Prednisolone suppresses ischemia-reperfusion injury of the rat liver by reducing cytokine production and calpain μ activation

Background: We investigated the effects of prednisolone on cytokine production and calpain μ activation during hepatic ischemia-reperfusion (IR) injury. Methods: The hilar area of the left lateral and median lobes of rat liver was clamped for 60 min. Prednisolone was administered at 1.0, 3.0, or 10 mg/kg at 30 min before ischemia. In addition to biochemical and microscopic analyses, IL-β and TNF-α production was evaluated by RT-PCR. Calpain μ activation and talin degradation were determined by Western blotting, using specific antibodies.
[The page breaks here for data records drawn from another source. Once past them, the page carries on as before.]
(* ===== verification/DistribLogOps.v ===== *)
(** * The distributed log: its routines

    For each routine, with every failure of a request: which entries it sets, which pages it may lose,
    and when it can fail at all. *)
From S2P Require Import Prelude Proc DistributedSnapshot Slru SlruFacts SlruStore.
From S2P Require Import DistribLog DistribLogFacts.

Section Routines.
Context {env : DlogEnv} {blk : BlockSize}.
Implicit Types (s : slru dlpage) (d : dlog) (p x : Z) (e : DistributedLogEntry).
Implicit Types (P : Z → DistributedLogEntry → Prop).

Definition disk_grows s s' : Prop :=
  ∀ q, 0 ≤ q → is_Some (on_disk (files s) q) → is_Some (on_disk (files s') q).

#[export] Instance disk_grows_preorder : PreOrder disk_grows.
Proof. split; [by intros s q|]. intros s1 s2 s3 H12 H23 q Hq Hs. apply H23, H12; done. Qed.

Lemma evolves_grows s s' : evolves s s' → disk_grows s s'.
Proof. intros Hev q. apply Hev. Qed.

(** ** Records and pages *)

Lemma XLogInsert_spec r d :
  wp (XLogInsert r)
    (λ o d', dl_slru d' = dl_slru d ∧ dl_oldestXmin d' = dl_oldestXmin d ∧
       match o with
       | Ret _ => dl_xlog d' = dl_xlog d ++ [r]
       | PANIC => xlog_down (dl_inserts d) ≠ None ∧ (dl_xlog d' = dl_xlog d ∨ dl_xlog d' = dl_xlog d ++ [r])
       | _ => False
       end) d.
Proof.
  unfold XLogInsert. apply proc_bind, wp_get. cbn [next]. destruct (xlog_down (dl_inserts d)) as [w|] eqn:E.
  - apply proc_bind, wp_modify. cbn [next]. apply wp_raise. split_and!; try done. destruct w; auto.
  - apply wp_modify. done.
Qed.

(** Why the server goes down: an [fsync] that failed, or no place for a record. *)
Definition went_down d d' : Prop := fsync_failed (dl_slru d) (dl_slru d') ∨ xlog_down (dl_inserts d) ≠ None.

Definition zeroed p s (o : outcome nat) s' : Prop :=
  match o with Ret i => holding p i s' ∧ view s' p = Some zero_page | _ => True end.

Lemma SimpleLruZeroPage_steps P p s :
  dl_ok P s → 0 ≤ p →
  wp (SimpleLruZeroPage p)
    (λ o s', dl_ok P s' ∧ steps (λ q, q = p) no_entry s s' ∧ disk_grows s s' ∧ blamed s o s' ∧ zeroed p s o s') s.
Proof.
  intros Hok Hp. eapply proc_mono; [apply SimpleLruZeroPage_spec; [apply Hok|done]|].
  intros o s' [Hinv Ho]. destruct o as [i| | |].
  - destruct Ho as (Hh & Hput & _).
    destruct (puts_steps P no_entry p zero_page s s') as (Hok' & Hst & Hv & Hd); [done..|apply zero_page_good|done|].
    split_and!; done.
  - destruct Ho as (Hev & Hb & _). destruct (evolves_steps P (λ q, q = p) no_entry s s' Hok Hinv Hev).
    split_and!; try done. by apply evolves_grows.
  - destruct Ho as (_ & Hb & _). done.
  - destruct Ho as (Hev & Hb & _). destruct (evolves_steps P (λ q, q = p) no_entry s s' Hok Hinv Hev).
    split_and!; try done. by apply evolves_grows.
Qed.

Lemma DistributedLog_ZeroPage_spec P p d :
  dl_ok P (dl_slru d) → 0 ≤ p →
  wp (DistributedLog_ZeroPage p false)
    (λ o d', same_rest d d' ∧ dl_ok P (dl_slru d') ∧ steps (λ q, q = p) no_entry (dl_slru d) (dl_slru d') ∧
       disk_grows (dl_slru d) (dl_slru d') ∧ blamed (dl_slru d) o (dl_slru d') ∧
       zeroed p (dl_slru d) o (dl_slru d')) d.
Proof.
  intros Hok Hp. unfold DistributedLog_ZeroPage. apply proc_bind, wp_on_slru.
  eapply proc_mono; [by apply (SimpleLruZeroPage_steps P)|]. intros o s' (H1 & H2 & H3 & H4 & H5).
  destruct o as [i| | |]; cbn [next]; [|done..].
  apply proc_bind, proc_ret. cbn [next]. apply proc_ret. done.
Qed.

Lemma DistributedLog_ZeroPage_logged P p d :
  dl_ok P (dl_slru d) → 0 ≤ p →
  wp (DistributedLog_ZeroPage p true)
    (λ o d', dl_oldestXmin d' = dl_oldestXmin d ∧ dl_ok P (dl_slru d') ∧
       steps (λ q, q = p) no_entry (dl_slru d) (dl_slru d') ∧ disk_grows (dl_slru d) (dl_slru d') ∧
       match o with
       | Ret i => holding p i (dl_slru d') ∧ view (dl_slru d') p = Some zero_page ∧
                  dl_xlog d' = dl_xlog d ++ [DISTRIBUTEDLOG_ZEROPAGE p]
       | ERROR => dl_xlog d' = dl_xlog d ∧ io_failed (dl_slru d) (dl_slru d')
       | FATAL => False
       | PANIC => (dl_xlog d' = dl_xlog d ∨ dl_xlog d' = dl_xlog d ++ [DISTRIBUTEDLOG_ZEROPAGE p]) ∧
                  went_down d d'
       end) d.
Proof.
  intros Hok Hp. unfold DistributedLog_ZeroPage. apply proc_bind, wp_on_slru.
  eapply proc_mono; [by apply (SimpleLruZeroPage_steps P)|]. intros o s' (H1 & H2 & H3 & H4 & H5).
  destruct o as [i| | |]; cbn [next]; 
    [|split_and!; done|done|split_and!; try done; [by left|by left]].
  apply proc_bind. eapply proc_mono; [apply XLogInsert_spec|]. intros o d1 (E1 & E2 & Ho).
  destruct H5 as [H5 H6]. destruct o; cbn [next].
  - apply proc_ret. rewrite E1. split_and!; done.
  - done.
  - done.
  - unfold went_down. rewrite E1. split_and!; try done; [apply Ho|right; apply Ho].
Qed.

(** ** Recording commits *)

(** What setting the ids [xs] to [e] does; a page in [D] may be lost on the way. *)
Definition sets (D : Z → Prop) P (xs : list Z) e {A} d (o : outcome A) d' : Prop :=
  same_rest d d' ∧ dl_ok P (dl_slru d') ∧ steps D (set_to xs e) (dl_slru d) (dl_slru d') ∧
  disk_grows (dl_slru d) (dl_slru d') ∧
  match o with
  | Ret _ => ∀ x, x ∈ xs → ¬ D (TransactionIdToPage x) → contents (dl_slru d') x = e
  | ERROR => io_failed (dl_slru d) (dl_slru d') ∨
      ∃ x f, x ∈ xs ∧ P x f ∧ f ≠ e ∧ (¬ D (TransactionIdToPage x) → contents (dl_slru d) x = f)
  | FATAL => False
  | PANIC => fsync_failed (dl_slru d) (dl_slru d')
  end.

(** During replay a page that is not on disk is made anew. *)
Definition replaced (isRedo : bool) s : Z → Prop := λ q, isRedo = true ∧ 0 ≤ q ∧ on_disk (files s) q = None.

Lemma set_to_nil (xs : list Z) e x f : no_entry x f → set_to xs e x f.
Proof. intros []. Qed.

Lemma evolves_sets D P xs e {A} d (o : outcome A) s' :
  dl_ok P (dl_slru d) → slru_inv s' → evolves (dl_slru d) s' →
  match o with Ret _ => False | ERROR => io_failed (dl_slru d) s' | FATAL => False | PANIC => fsync_failed (dl_slru d) s' end →
  sets D P xs e d o (set_slru s' d).
Proof.
  intros Hok Hinv Hev Ho. destruct (evolves_steps P D (set_to xs e) (dl_slru d) s') as [Hok' Hst]; [done..|].
  split_and!; try done; [by apply evolves_grows|]. destruct o; simpl; auto; done.
Qed.

Lemma within_page_read P (D : Z → Prop) p xs ts g d d1 :
  let e := mkLogEntry ts g in
  e ≠ zero_entry → dl_ok P (dl_slru d1) → is_Some (view (dl_slru d1) p) → 0 ≤ p →
  (∀ x, x ∈ xs → 0 ≤ x ∧ TransactionIdToPage x = p ∧ P x e) →
  same_rest d d1 → disk_grows (dl_slru d) (dl_slru d1) → steps D no_entry (dl_slru d) (dl_slru d1) →
  wp (bind (on_slru (SimpleLruReadPage p true)) (λ slotno, set_entries slotno xs ts g)) (sets D P xs e d) d1.
Proof.
  intros e He Hok1 Hv1 Hp Hxs Hr1 Hg1 Hs1. apply proc_bind, wp_on_slru.
  eapply proc_mono; [apply SimpleLruReadPage_spec; [apply Hok1|done|by right]|].
  intros o s2 (Hinv2 & Hev2 & _ & Ho2).
  destruct (evolves_steps P D (set_to xs e) (dl_slru d1) s2) as [Hok2 Hs2]; [done..|].
  assert (Hs1' : steps D (set_to xs e) (dl_slru d) (dl_slru d1)) by (eapply steps_mono; [..|done]; [done|apply set_to_nil]).
  assert (Hs12 : steps D (set_to xs e) (dl_slru d) s2) by by eapply steps_trans.
  pose proof (st_ios _ _ _ _ Hs1). pose proof (ev_ios _ _ Hev2).
  assert (Hg2 : disk_grows (dl_slru d) s2) by (etransitivity; [done|by apply evolves_grows]).
  destruct o as [i| | |]; cbn [next]; [| |done|].
  - set (d2 := set_slru s2 d1). eapply proc_mono; [by apply (set_entries_spec P i p xs ts g d2)|].
    intros o d3 (Hr3 & Hok3 & Hn3 & Hs3 & Ho3).
    assert (Hs3' : steps D (set_to xs e) (dl_slru d2) (dl_slru d3)) by (eapply steps_mono; [..|done]; [intros q []|done]).
    split_and!; [etransitivity; [done|]; etransitivity; [|done]; done|done|by eapply steps_trans| |].
    + etransitivity; [done|]. intros q Hq. apply (st_disk _ _ _ _ Hs3); [done|intros []].
    + destruct o; try done; [by intros x Hx _; apply Ho3|]. right.
      destruct Ho3 as (x & Hx & Hnz & Hne). destruct (Hxs x Hx) as (Hx0 & Hxp & _).
      exists x, (contents s2 x). split_and!; [done| |done|].
      * by destruct (dl_ok_contents P s2 x Hok2 Hx0).
      * intros HD. destruct (st_contents _ _ _ _ Hs12 x) as [->|[_ [_ E]]]; done.
  - split; [done|]. split_and!; try done. destruct Ho2 as [Ho2|Ho2]; [left; by apply (io_failed_mono _ (dl_slru d1) s2)|].
    exfalso.
    destruct Hv1 as [b Hb]. destruct (ev_view _ _ Hev2 p Hp) as [E|[E _]]; congruence.
  - split; [done|]. split_and!; try done. by apply (fsync_failed_mono _ (dl_slru d1) s2).
Qed.

Lemma view_of_disk s p : is_Some (on_disk (files s) p) → is_Some (view s p).
Proof. unfold view. by destruct (buffered (slots s) p). Qed.

Lemma bump_evolves s : slru_inv s → slru_inv (bump s) ∧ evolves s (bump s).
Proof. intros Hinv. apply eqv_keeps; [done|reflexivity|done|simpl; lia]. Qed.

(** The ids [xs] all have the entry [e] coming to them. *)
Definition assigns P (xs : list Z) e : Prop := ∀ x, x ∈ xs → 0 ≤ x ∧ P x e.

Lemma DistributedLog_SetCommittedWithinAPage_spec P p xs ts g isRedo d :
  let e := mkLogEntry ts g in
  e ≠ zero_entry → dl_ok P (dl_slru d) → xs ≠ [] → assigns P xs e →
  (∀ x, x ∈ xs → TransactionIdToPage x = p) → (isRedo = false → is_Some (view (dl_slru d) p)) →
  wp (DistributedLog_SetCommittedWithinAPage xs ts g isRedo) (sets (replaced isRedo (dl_slru d)) P xs e d) d.
Proof.
  intros e He Hok Hne Ha Hxp Hview. destruct xs as [|x0 xs]; [done|]. cbn [DistributedLog_SetCommittedWithinAPage].
  rewrite (Hxp x0) by by left. set (ys := x0 :: xs) in *.
  assert (Hp : 0 ≤ p). { rewrite <-(Hxp x0) by by left. apply page_nonneg, Ha. by left. }
  assert (Hxs : ∀ x, x ∈ ys → 0 ≤ x ∧ TransactionIdToPage x = p ∧ P x e).
  { intros x Hx. destruct (Ha x Hx). split_and!; auto. }
  apply proc_bind. destruct isRedo.
  2: { apply proc_ret. cbn [next]. apply (within_page_read P _ p ys ts g d d); try done; [by apply Hview|apply steps_refl]. }
  apply proc_bind, wp_on_slru. eapply proc_mono; [by apply SimpleLruDoesPhysicalPageExist_spec|].
  intros o s1 (-> & Hb1 & Ho1). destruct (bump_evolves (dl_slru d)) as [Hinv1 Hev1]; [apply Hok|].
  set (D := replaced true (dl_slru d)).
  destruct (evolves_steps P D no_entry (dl_slru d) (bump (dl_slru d))) as [Hok1 Hs1]; [done..|].
  destruct o as [found| | |]; cbn [next]; [|by apply evolves_sets..].
  destruct (bool_decide_reflect (is_Some (on_disk (files (dl_slru d)) p))) as [Hd|Hd]; subst found; cbn [negb].
  - apply proc_ret. cbn [next]. apply (within_page_read P D p ys ts g d); try done; [by apply view_of_disk|].
    by apply evolves_grows.
  - assert (HDp : D p). { split_and!; [done..|]. by apply eq_None_not_Some. }
    apply proc_bind. eapply proc_mono; [by apply (DistributedLog_ZeroPage_spec P p (set_slru (bump (dl_slru d)) d))|].
    intros o d2 (Hr2 & Hok2 & Hs2 & Hg2 & Hb2 & Hz2). cbn [dl_slru set_slru] in Hs2, Hg2, Hb2, Hz2.
    assert (Hs2' : steps D no_entry (dl_slru d) (dl_slru d2)).
    { eapply steps_trans; [done|]. apply (steps_mono (λ q, q = p) D no_entry no_entry); [|done|done].
      intros q Hq. by rewrite Hq. }
    assert (Hg2' : disk_grows (dl_slru d) (dl_slru d2)) by done.
    assert (Hn2 : (ios (dl_slru d) ≤ ios (bump (dl_slru d)))%nat) by (simpl; lia).
    destruct o as [i| | |]; cbn [next].
    + apply proc_ret. cbn [next]. destruct Hz2 as [_ Hv2].
      apply (within_page_read P D p ys ts g d d2); done.
    + split; [done|]. split_and!; try done; [eapply steps_mono; [..|done]; [done|apply set_to_nil]|].
      left. by apply (io_failed_mono _ (bump (dl_slru d)) (dl_slru d2)).
    + done.
    + split; [done|]. split_and!; try done; [eapply steps_mono; [..|done]; [done|apply set_to_nil]|].
      by apply (fsync_failed_mono _ (bump (dl_slru d)) (dl_slru d2)).
Qed.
Results: In the control and prednisolone (1.0 mg/kg) groups, serum AST and ALT levels were elevated, and cell membrane bleb formation was observed after 2 h of reperfusion. Moreover, calpain μ activation, talin degradation, and overexpression of IL-β and TNF-α mRNAs were detected. Infusion of prednisolone at 3.0 or 10 mg/kg significantly suppressed biochemical and microscopic changes. At 10 mg/kg, prednisolone markedly suppressed IL-β and TNF-α transcription and calpain μ activation and talin degradation, consistent with the improved 7-day survival after total hepatic ischemia (75% vs. 25% in control group, P=0.039). Conclusions: Cytoprotective effect of prednisolone in hepatic IR injury was closely associated with suppression of IL-β/TNF-α production and calpain μ activation.